The Traitors season 1 episodes
| No. overall | No. in season | Title | Original release date |
|---|---|---|---|
| 1 | 1 | "Episode 1" | 12 June 2025 |
| 2 | 2 | "Episode 2" | 12 June 2025 |
| 3 | 3 | "Episode 3" | 12 June 2025 |
| 4 | 4 | "Episode 4" | 19 June 2025 |
| 5 | 5 | "Episode 5" | 19 June 2025 |
| 6 | 6 | "Episode 6" | 19 June 2025 |
| 7 | 7 | "Episode 7" | 26 June 2025 |
| 8 | 8 | "Episode 8" | 26 June 2025 |
| 9 | 9 | "Episode 9" | 26 June 2025 |
| 10 | 10 | "Episode 10" | 3 July 2025 |

=== Season 2 ===

The Traitors season 2 episodes
| No. overall | No. in season | Title | Original release date |
|---|---|---|---|
| 11 | 1 | "Episode 1" | August 13, 2026 |
| 12 | 2 | "Episode 2" | August 13, 2026 |
| 13 | 3 | "Episode 3" | August 13, 2026 |
| 14 | 4 | "Episode 4" | August 20, 2026 |
| 15 | 5 | "Episode 5" | August 20, 2026 |
| 16 | 6 | "Episode 6" | August 20, 2026 |
| 17 | 7 | "Episode 7" | August 27, 2026 |
| 18 | 8 | "Episode 8" | August 27, 2026 |
| 19 | 9 | "Episode 9" | August 27, 2026 |
| 20 | 10 | "Episode 10" | September 3, 2026 |
| 21 | 11 | "Reunion" | September 9, 2026 |

==Reception==
=== Critical reception ===
A review in India Today praised the show’s glamorous setting and Karan Johar’s hosting style.

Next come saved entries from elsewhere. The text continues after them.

(** What one valid decode says about the bytes it used. *)
Lemma decode_inv ip s i : wf (memory s) -> u64 ip -> decode ip s = Ok i -> i_code i <> INVALID ->
  exists bs, fetch_bytes (memory s) ip 15 = Ok bs /\ i = i_decode bs ip /\
    0 < i_len i <= 15 /\ wrap 8 (i_len i) = i_len i /\ i_next_ip i = ip + i_len i /\
    u64 (ip + i_len i) /\
    forall x, ip <= x < ip + i_len i ->
      exists p v, cell (memory s) x = Some (p, v) /\ contains p EXECUTE = true.
Proof.
  intros Hm Hip Hd Hv. unfold decode in Hd. change MAX_INSTRUCTION_LEN with 15 in Hd.
  destruct (fetch_bytes (memory s) ip 15) as [bs| |] eqn:Hf; simpl in Hd; [|done..].
  injection Hd as <-. destruct (fetch_bytes_inv (memory s) ip 15 bs Hm ltac:(lia) Hf) as (_&Hl&Ho&Hx).
  pose proof (decode_len bs ip Hv) as Hlen. rewrite Hl in Hlen.
  pose proof (next_ip_def (i_decode bs ip)) as Hn. rewrite decode_ip in Hn by done.
  assert (u64 (ip + i_len (i_decode bs ip))) as Hu by (unfold fits in *; lia).
  exists bs. split; [done|]. split; [done|]. split; [done|].
  split; [apply wrap_small; unfold fits; lia|]. split; [by rewrite Hn, wrap_small|].
  split; [done|]. intros x Hxr. apply Hx. lia.
Qed.

Lemma end_of_default irs d d' : irs <> [] -> end_of irs d = end_of irs d'.
Proof. unfold end_of. destruct irs as [|x irs] using rev_ind; [done|]. by rewrite last_snoc. Qed.

Lemma translate_loop_nonempty fuel ip irs ds t s irs' ds' t' : irs <> [] ->
  translate_loop fuel ip irs ds t s = Ok (irs', ds', t') -> irs' <> [].
Proof.
  revert ip irs ds t. induction fuel as [|fuel IH]; intros ip irs ds t Hne; simpl.
  { by intros [= <- <- <-]. }
  destruct (decode ip s) as [i| |]; simpl; [|done..].
  destruct (decide (i_code i = INVALID)); [done|]. destruct (decide _).
  - apply IH. by destruct irs.
  - intros [= <- <- <-]. by destruct irs.
Qed.

Lemma translate_loop_first fuel ip irs ds t s irs' ds' t' :
  translate_loop (S fuel) ip irs ds t s = Ok (irs', ds', t') -> irs' <> [].
Proof.
  simpl. destruct (decode ip s) as [i| |]; simpl; [|done..].
  destruct (decide (i_code i = INVALID)); [done|]. destruct (decide _).
  - apply translate_loop_nonempty. by destruct irs.
  - intros [= <- <- <-]. by destruct irs.
Qed.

=== Awards and nominations===

| Year | Award | Category | Nominee(s) | Result | Ref. |
| 2025 | Asian Academy Creative Awards | Best Adaptation of an Existing Format (Non Scripted) | The Traitors season 1 | Won |  |
| Best Direction (Non-Fiction) | Nishant Nayak | National Winner (India) |
| Best Entertainment Host | Karan Johar | Won |
| Best Original Production by a Streamer (Non-Fiction) | The Traitors season 1 | National Winner (India) |

==International broadcast==
In Australia, the series became available to stream on 10 Play in October 2025, as a companion to the Australian version broadcast by the network. The series was presented with English subtitles.

In the United Kingdom, the series began broadcasting on BBC Three and became available to stream on BBC iPlayer on 30 April 2026. It was broadcast by the BBC, which also airs the British version.